**EXERCISE INPUTS:**
+ + + +

(* ===== verification/Thgn.v ===== *)
(** * That Hookers Got NIDs

    THGN/src/main.cpp: lists what a module exports and imports, looks the names
    up in the import database, and writes the source of a plugin that hooks
    all of it.  A pointer into the module is an offset into the buffer that
    holds it; [malloc_usable n] is the number of bytes of a block of [n] bytes
    that can be written.  Messages on the console are left out. *)

From stdpp Require Import prelude strings.
From Stdlib Require Import Ascii.
From S2P Require Import Prelude Bytes CString Yaml VitaImport ElfTools Nids.

Open Scope Z_scope.

Inductive nid_type := Export | Import | All.
#[export] Instance nid_type_eq_dec : EqDecision nid_type.
Proof. solve_decision. Defined.

Record HookEntry := Hook { h_nid : Z; h_lib_nid : Z; h_nid_type : nid_type; h_lib_name : Z; h_nid_name : string }.

(** ** The tables *)

Section Tables.
Context (imps : option imports) (malloc_usable : Z -> Z).
(** The buffer with the module, where its first segment begins, and the
    address it is made for; [lib]: the only library that is wanted *)
Context (m : mem) (segment1 vaddr : Z) (lib : option string).

(** [lib && strcmp(lib_name, lib)] *)
Definition other_library (lib_name : string) : bool :=
  match lib with Some l => negb (bool_decide (lib_name = l)) | None => false end.

Definition hook_name (lib_name : string) (nid : Z) : run string :=
  funcName ← findNameByNid imps lib_name nid;
  Done (name64 (match funcName with Some f => "_" +:+ f | None => numbered_name lib_name nid end)).

(** One turn of the loop over the functions of a library; the counter, and the
    hooks so far *)
Definition export_entry (t : SceExportsTable) (j : Z) (s : Z * list HookEntry) : run (Z * list HookEntry) :=
  if ex_lib_name t =? 0 then Done s
  else
    let name_at := segment1 + ex_lib_name t - vaddr in
    lib_name ← read_str m name_at;
    if other_library lib_name then Done s
    else
      nid ← load32 m (segment1 + ex_nid_table t - vaddr + 4 * j);
      name ← hook_name lib_name nid;
      Done (s.1 + 1, s.2 ++ [Hook nid (ex_module_nid t) Export name_at name]).

Definition export_table (i : Z) (s : Z * list HookEntry) : run (Z * (Z * list HookEntry)) :=
  t ← exports_table m (segment1 + i);
  s ← for_loop (export_entry t) (Z.to_nat (ex_num_functions t)) 0 s;
  Done (ex_size t, s).

(** The module information is at [mod_info]. *)
Definition expTop (mod_info : Z) : run Z := load32 m (mod_info + 36).
Definition expBtm (mod_info : Z) : run Z := load32 m (mod_info + 40).
Definition impTop (mod_info : Z) : run Z := load32 m (mod_info + 44).
Definition impBtm (mod_info : Z) : run Z := load32 m (mod_info + 48).

Definition getExports (fuel : nat) (mod_info : Z) (nids : list HookEntry) : run (Z * list HookEntry) :=
  i ← expTop mod_info; btm ← expBtm mod_info; tables_loop export_table fuel i btm (0, nids).

(** The difference to [vaddr] is taken in 32 bits; the block for the name is
    asked for without its NUL. *)
Definition import_entry (t : SceImportsTable3xx) (j : Z) (s : Z * list HookEntry) : run (Z * list HookEntry) :=
  if im_lib_name t =? 0 then Done s
  else
    let name_at := segment1 + u32 (im_lib_name t - vaddr) in
    lib_name ← read_str m name_at;
    if other_library lib_name then Done s
    else
      nid ← load32 m (segment1 + im_func_nid_table t - vaddr + 4 * j);
      name ← hook_name lib_name nid;
      let length := Z.of_nat (String.length name) in
      if malloc_usable length <? length + 1 then Fault FMem
      else Done (s.1 + 1, s.2 ++ [Hook nid (im_module_nid t) Import name_at name]).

+ + + +

**TASK BRIEF:** Reproduce only the lines above spanning from the line containing "Context (m : mem)" through the line containing "funcName ← findNameByNid imps lib_name nid;", word for word.

**ANSWER SPACE:**
Context (m : mem) (segment1 vaddr : Z) (lib : option string).

(** [lib && strcmp(lib_name, lib)] *)
Definition other_library (lib_name : string) : bool :=
  match lib with Some l => negb (bool_decide (lib_name = l)) | None => false end.

Definition hook_name (lib_name : string) (nid : Z) : run string :=
  funcName ← findNameByNid imps lib_name nid;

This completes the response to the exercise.